**Task brief**
From the line containing "- rewrite decide_True by lia. f_equal. lia." down to the line containing "exists d'. split; [done|]. refine" in the records below, reproduce every line exactly, ends included, and omit all others.

++++ Dataset records ++++

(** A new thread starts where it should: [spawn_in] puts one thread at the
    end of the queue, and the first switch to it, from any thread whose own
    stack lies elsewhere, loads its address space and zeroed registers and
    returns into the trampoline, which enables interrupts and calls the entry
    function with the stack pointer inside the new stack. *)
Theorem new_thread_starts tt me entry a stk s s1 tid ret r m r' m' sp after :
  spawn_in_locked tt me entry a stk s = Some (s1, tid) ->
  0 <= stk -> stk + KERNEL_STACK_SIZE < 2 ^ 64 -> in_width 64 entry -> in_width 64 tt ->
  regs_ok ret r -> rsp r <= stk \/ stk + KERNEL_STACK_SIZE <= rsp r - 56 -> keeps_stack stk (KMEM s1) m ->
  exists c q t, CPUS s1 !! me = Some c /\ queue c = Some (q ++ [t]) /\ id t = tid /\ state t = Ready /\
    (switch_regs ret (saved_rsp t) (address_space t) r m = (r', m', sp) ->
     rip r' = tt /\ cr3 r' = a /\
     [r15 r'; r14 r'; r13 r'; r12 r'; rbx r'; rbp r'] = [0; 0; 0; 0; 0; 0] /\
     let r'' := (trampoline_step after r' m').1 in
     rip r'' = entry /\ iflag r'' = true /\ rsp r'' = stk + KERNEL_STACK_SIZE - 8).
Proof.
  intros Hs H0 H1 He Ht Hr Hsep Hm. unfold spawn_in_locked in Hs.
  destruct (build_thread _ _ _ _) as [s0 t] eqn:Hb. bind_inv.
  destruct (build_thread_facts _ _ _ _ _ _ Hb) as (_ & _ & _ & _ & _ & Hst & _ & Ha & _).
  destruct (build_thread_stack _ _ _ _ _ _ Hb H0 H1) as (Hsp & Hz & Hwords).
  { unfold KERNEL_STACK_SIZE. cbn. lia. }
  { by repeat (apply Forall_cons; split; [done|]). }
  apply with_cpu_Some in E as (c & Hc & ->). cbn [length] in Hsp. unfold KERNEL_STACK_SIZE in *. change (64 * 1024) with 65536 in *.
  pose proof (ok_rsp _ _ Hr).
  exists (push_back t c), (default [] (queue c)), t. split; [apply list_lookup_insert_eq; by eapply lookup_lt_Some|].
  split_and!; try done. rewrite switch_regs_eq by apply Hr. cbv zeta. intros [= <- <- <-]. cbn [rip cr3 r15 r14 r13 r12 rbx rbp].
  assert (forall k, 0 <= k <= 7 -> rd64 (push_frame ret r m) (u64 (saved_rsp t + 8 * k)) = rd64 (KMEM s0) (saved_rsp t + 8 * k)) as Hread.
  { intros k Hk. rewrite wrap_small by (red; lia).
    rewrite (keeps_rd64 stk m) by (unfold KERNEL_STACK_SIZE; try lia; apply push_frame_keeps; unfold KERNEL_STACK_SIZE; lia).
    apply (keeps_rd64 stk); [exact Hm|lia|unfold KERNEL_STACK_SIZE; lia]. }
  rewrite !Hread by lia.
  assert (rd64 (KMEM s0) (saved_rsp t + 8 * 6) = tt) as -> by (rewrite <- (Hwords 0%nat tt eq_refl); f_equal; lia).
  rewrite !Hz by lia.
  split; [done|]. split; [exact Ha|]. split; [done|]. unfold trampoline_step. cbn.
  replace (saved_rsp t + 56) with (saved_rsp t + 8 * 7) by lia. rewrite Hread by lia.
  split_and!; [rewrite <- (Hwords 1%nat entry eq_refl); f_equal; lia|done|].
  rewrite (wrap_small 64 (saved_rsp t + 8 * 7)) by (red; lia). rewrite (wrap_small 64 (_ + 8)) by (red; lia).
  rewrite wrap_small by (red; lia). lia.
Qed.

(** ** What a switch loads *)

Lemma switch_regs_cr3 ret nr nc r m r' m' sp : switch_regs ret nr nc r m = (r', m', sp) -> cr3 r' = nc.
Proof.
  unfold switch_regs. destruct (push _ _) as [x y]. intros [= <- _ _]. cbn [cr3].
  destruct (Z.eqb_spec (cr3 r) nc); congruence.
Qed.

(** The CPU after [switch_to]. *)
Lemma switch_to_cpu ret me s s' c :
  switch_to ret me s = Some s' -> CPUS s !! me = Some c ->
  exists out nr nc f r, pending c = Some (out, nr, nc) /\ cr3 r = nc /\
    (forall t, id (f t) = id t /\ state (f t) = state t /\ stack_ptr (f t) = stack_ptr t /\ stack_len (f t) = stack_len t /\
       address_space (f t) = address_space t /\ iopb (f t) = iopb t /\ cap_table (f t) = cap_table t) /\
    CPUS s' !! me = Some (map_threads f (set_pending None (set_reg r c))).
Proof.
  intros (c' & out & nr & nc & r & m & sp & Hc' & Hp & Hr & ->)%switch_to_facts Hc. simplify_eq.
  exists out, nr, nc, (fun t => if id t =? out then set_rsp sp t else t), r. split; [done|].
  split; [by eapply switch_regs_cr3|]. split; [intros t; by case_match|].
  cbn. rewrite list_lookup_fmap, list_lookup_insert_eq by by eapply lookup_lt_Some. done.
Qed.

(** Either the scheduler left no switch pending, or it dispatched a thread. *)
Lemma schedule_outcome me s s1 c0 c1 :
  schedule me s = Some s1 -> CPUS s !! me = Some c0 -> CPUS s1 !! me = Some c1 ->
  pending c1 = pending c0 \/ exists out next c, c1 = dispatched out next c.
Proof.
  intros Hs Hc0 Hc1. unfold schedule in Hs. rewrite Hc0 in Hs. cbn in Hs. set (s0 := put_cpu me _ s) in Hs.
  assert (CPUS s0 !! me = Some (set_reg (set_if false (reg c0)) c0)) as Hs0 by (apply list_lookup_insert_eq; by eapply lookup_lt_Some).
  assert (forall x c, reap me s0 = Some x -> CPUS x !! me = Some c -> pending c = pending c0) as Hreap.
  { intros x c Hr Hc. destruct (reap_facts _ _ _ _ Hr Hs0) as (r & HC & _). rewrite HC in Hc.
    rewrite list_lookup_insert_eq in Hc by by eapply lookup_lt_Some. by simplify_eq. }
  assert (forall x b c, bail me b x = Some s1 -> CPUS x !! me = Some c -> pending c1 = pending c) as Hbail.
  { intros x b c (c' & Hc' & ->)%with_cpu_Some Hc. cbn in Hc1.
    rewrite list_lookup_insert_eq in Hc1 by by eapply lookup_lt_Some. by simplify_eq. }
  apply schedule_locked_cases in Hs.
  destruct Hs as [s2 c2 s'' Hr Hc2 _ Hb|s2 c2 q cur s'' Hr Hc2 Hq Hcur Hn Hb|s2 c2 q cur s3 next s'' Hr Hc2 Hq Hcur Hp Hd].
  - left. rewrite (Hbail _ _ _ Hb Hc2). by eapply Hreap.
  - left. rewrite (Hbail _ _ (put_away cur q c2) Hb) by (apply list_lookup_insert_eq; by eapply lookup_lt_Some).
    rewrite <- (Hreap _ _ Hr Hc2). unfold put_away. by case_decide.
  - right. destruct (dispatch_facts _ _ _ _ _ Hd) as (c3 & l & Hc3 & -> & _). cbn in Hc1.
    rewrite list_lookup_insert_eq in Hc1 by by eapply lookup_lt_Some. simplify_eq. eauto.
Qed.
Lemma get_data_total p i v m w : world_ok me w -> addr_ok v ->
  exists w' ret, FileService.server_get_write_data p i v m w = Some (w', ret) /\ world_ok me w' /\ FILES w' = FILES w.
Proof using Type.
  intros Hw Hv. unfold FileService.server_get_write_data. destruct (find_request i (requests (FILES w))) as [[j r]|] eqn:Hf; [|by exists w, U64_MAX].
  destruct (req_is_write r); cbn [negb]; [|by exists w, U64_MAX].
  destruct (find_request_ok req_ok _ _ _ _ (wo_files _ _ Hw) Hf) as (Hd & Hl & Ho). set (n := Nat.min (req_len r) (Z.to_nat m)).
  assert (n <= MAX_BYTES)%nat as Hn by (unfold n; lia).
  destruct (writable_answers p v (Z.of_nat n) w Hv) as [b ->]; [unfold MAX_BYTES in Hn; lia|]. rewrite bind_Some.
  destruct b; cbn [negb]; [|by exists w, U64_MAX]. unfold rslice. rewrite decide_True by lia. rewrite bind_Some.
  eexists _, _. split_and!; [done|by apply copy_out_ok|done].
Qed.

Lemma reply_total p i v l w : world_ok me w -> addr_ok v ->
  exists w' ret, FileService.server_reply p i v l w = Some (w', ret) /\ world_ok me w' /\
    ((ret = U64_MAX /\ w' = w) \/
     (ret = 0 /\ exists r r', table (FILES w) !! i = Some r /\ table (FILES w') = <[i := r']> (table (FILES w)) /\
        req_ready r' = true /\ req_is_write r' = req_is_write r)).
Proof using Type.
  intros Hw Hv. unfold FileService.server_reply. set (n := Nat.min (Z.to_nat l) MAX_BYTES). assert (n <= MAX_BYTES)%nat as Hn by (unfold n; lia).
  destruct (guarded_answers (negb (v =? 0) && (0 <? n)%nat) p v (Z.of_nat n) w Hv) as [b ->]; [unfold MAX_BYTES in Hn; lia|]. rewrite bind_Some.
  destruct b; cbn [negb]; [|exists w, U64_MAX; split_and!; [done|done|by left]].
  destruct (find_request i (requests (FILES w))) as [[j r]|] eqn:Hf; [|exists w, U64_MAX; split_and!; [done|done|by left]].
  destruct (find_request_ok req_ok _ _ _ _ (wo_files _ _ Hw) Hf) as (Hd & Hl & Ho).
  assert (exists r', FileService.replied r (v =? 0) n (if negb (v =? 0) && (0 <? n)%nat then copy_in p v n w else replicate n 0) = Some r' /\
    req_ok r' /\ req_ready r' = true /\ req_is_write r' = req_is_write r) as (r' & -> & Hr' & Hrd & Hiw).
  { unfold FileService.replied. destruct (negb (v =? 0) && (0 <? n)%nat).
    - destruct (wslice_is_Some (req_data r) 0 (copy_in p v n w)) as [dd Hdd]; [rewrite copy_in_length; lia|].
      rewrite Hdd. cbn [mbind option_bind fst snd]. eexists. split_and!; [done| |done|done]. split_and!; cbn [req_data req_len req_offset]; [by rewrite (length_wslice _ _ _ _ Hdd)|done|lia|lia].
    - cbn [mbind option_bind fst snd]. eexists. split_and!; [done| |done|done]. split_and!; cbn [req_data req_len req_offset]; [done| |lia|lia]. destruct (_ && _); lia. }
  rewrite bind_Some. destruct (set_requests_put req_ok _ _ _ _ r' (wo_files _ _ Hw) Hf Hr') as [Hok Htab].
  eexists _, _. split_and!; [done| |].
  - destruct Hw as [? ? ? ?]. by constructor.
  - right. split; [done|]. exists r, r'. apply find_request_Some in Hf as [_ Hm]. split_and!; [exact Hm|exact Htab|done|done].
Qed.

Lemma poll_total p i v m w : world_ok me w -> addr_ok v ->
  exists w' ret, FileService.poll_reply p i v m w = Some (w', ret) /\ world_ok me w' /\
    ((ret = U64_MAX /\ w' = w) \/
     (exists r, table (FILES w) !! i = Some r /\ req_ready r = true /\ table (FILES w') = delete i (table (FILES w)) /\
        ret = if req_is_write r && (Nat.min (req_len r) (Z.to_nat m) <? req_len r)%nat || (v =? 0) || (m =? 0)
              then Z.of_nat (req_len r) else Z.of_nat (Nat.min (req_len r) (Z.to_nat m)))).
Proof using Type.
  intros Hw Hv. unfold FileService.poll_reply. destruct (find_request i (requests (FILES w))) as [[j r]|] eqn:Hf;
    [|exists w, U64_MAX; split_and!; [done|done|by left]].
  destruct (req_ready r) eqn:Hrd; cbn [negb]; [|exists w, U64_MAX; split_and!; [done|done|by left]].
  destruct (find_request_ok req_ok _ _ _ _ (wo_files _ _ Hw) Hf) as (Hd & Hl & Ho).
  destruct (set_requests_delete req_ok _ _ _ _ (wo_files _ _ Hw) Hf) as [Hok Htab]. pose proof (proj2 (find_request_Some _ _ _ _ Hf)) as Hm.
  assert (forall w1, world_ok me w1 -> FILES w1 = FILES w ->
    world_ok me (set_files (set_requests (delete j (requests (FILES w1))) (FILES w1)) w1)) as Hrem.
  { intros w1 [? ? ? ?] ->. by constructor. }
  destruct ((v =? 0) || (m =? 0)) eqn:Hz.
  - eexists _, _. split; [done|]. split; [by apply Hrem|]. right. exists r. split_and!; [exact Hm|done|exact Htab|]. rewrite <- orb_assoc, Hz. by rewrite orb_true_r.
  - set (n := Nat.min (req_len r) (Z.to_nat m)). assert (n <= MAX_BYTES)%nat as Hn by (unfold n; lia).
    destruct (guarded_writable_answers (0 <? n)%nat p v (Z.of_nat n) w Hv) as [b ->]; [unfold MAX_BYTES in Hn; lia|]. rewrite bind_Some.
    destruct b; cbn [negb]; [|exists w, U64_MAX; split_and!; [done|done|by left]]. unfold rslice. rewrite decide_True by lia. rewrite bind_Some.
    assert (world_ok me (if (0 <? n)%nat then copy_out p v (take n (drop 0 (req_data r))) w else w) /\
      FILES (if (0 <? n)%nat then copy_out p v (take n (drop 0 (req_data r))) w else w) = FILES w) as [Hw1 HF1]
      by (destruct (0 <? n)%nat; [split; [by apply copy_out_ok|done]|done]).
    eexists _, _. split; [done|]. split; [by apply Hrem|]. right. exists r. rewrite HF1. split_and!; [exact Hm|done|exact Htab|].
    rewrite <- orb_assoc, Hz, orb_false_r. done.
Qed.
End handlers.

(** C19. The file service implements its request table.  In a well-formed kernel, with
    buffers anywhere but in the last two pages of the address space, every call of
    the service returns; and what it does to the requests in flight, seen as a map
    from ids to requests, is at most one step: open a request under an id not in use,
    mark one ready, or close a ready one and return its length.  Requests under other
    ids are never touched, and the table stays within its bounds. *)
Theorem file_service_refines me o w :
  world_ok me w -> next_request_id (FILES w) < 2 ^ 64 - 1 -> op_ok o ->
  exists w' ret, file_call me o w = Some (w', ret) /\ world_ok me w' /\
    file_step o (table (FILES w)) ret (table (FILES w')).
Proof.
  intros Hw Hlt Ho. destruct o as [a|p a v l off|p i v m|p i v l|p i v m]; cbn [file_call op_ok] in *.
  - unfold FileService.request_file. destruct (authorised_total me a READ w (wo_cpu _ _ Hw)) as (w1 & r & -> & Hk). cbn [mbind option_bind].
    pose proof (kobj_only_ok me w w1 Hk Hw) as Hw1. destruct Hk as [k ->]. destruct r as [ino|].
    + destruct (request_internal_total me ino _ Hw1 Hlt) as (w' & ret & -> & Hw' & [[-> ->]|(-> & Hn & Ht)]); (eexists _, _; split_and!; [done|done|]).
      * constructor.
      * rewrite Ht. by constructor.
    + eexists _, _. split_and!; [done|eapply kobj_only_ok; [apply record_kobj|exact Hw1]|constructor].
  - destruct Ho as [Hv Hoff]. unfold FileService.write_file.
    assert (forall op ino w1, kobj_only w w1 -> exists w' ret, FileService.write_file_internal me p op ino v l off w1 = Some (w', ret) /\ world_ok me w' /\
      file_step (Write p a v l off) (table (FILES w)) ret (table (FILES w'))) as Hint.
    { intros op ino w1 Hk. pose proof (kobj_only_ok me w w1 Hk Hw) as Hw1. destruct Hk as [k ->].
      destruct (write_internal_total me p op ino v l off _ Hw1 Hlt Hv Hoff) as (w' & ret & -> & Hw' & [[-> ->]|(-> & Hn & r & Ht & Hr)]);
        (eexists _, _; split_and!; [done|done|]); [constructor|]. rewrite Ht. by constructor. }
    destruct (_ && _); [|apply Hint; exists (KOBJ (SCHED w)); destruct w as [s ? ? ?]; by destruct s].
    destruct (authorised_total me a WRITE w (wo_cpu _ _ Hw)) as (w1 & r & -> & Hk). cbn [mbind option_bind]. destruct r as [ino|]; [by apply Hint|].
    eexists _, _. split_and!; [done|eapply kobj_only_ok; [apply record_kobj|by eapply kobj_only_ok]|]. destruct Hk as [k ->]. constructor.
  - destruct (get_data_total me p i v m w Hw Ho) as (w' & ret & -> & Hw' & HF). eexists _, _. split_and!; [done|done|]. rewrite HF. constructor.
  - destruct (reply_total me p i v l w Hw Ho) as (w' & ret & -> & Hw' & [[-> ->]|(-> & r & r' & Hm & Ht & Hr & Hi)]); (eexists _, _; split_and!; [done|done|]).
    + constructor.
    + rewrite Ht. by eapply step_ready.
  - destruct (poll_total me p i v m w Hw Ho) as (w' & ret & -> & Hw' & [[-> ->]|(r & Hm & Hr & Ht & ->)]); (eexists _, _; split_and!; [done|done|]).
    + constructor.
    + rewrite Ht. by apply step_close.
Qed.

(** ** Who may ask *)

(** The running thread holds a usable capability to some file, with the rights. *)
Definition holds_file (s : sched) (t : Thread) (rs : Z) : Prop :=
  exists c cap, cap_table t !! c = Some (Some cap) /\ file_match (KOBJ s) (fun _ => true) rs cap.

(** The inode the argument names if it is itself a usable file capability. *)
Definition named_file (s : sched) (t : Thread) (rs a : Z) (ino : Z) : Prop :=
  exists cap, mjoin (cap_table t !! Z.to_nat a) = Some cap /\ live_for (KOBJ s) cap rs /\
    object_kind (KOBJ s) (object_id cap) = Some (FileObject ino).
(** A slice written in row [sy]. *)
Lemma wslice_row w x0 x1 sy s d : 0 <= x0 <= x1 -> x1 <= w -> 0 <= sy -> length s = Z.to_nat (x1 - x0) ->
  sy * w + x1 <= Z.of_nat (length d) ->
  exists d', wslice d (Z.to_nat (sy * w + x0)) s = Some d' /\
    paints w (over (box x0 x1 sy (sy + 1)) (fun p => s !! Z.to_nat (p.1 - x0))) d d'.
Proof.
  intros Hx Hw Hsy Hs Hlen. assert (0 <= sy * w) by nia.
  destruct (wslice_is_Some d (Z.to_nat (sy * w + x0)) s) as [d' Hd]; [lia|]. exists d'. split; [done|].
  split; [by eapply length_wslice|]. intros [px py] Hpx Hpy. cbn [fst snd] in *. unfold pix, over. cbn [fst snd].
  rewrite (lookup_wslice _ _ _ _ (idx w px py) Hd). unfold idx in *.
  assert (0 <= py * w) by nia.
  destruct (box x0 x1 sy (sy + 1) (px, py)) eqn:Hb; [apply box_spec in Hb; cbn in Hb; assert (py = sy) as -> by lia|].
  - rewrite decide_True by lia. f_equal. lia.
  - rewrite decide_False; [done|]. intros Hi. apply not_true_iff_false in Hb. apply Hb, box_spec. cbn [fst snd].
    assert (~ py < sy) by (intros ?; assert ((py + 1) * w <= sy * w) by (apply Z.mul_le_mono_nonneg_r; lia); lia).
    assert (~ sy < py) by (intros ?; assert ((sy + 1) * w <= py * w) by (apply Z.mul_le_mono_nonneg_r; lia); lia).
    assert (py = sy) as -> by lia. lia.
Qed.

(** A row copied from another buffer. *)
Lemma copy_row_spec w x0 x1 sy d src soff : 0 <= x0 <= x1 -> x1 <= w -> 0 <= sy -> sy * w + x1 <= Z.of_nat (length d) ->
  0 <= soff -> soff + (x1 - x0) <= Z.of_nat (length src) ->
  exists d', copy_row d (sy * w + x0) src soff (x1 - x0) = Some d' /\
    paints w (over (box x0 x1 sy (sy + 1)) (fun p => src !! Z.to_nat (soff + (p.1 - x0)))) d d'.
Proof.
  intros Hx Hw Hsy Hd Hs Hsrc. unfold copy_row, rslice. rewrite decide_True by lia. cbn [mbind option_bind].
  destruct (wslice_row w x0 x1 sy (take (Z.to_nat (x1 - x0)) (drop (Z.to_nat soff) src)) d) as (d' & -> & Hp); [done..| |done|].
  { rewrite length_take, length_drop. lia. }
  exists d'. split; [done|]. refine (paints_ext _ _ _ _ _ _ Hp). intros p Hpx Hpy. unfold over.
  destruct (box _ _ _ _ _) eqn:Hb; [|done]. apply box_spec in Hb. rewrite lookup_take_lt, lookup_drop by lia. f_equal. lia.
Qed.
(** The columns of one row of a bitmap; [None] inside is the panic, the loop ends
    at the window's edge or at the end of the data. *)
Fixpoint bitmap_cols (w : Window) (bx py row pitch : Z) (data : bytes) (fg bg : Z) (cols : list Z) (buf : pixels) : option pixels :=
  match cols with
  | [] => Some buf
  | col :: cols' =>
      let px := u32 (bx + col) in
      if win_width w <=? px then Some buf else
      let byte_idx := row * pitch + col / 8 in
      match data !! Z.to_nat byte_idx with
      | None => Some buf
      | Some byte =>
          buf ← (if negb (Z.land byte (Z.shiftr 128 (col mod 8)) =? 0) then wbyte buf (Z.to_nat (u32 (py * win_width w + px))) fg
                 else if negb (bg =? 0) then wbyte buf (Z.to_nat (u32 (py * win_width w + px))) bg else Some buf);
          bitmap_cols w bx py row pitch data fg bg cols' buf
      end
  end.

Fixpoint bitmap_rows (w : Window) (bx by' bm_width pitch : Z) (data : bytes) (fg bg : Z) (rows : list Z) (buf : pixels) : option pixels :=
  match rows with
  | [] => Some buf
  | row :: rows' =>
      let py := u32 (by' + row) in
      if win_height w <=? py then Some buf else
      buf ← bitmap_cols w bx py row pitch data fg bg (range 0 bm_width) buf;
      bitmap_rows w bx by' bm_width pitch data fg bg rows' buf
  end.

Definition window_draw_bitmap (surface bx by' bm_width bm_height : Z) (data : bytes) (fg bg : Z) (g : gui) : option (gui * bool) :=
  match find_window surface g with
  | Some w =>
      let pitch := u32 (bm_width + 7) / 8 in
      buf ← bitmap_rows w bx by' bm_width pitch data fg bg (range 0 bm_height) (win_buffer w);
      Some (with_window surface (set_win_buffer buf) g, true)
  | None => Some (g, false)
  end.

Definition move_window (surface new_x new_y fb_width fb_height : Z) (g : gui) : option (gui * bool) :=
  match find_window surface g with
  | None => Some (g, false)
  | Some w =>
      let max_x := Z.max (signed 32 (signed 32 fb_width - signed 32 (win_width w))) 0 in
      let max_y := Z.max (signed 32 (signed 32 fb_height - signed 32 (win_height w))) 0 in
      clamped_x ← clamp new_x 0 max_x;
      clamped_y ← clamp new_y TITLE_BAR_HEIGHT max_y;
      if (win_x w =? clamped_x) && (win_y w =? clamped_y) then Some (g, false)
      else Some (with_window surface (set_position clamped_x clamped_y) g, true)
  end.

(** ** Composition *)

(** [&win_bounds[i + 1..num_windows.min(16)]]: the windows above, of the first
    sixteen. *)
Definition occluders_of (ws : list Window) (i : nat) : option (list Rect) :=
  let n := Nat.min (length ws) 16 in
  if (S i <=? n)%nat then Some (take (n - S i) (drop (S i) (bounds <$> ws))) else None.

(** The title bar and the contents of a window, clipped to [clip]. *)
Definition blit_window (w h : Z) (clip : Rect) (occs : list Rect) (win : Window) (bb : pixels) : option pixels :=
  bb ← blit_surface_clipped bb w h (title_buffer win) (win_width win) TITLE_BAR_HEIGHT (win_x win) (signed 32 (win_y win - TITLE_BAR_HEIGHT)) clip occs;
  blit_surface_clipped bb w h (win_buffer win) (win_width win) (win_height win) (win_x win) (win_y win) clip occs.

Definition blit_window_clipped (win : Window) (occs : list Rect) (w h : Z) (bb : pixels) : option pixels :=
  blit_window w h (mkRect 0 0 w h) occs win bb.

++++

**Exercise output**
  - rewrite decide_True by lia. f_equal. lia.
  - rewrite decide_False; [done|]. intros Hi. apply not_true_iff_false in Hb. apply Hb, box_spec. cbn [fst snd].
    assert (~ py < sy) by (intros ?; assert ((py + 1) * w <= sy * w) by (apply Z.mul_le_mono_nonneg_r; lia); lia).
    assert (~ sy < py) by (intros ?; assert ((sy + 1) * w <= py * w) by (apply Z.mul_le_mono_nonneg_r; lia); lia).
    assert (py = sy) as -> by lia. lia.
Qed.

(** A row copied from another buffer. *)
Lemma copy_row_spec w x0 x1 sy d src soff : 0 <= x0 <= x1 -> x1 <= w -> 0 <= sy -> sy * w + x1 <= Z.of_nat (length d) ->
  0 <= soff -> soff + (x1 - x0) <= Z.of_nat (length src) ->
  exists d', copy_row d (sy * w + x0) src soff (x1 - x0) = Some d' /\
    paints w (over (box x0 x1 sy (sy + 1)) (fun p => src !! Z.to_nat (soff + (p.1 - x0)))) d d'.
Proof.
  intros Hx Hw Hsy Hd Hs Hsrc. unfold copy_row, rslice. rewrite decide_True by lia. cbn [mbind option_bind].
  destruct (wslice_row w x0 x1 sy (take (Z.to_nat (x1 - x0)) (drop (Z.to_nat soff) src)) d) as (d' & -> & Hp); [done..| |done|].
  { rewrite length_take, length_drop. lia. }
  exists d'. split; [done|]. refine (paints_ext _ _ _ _ _ _ Hp). intros p Hpx Hpy. unfold over.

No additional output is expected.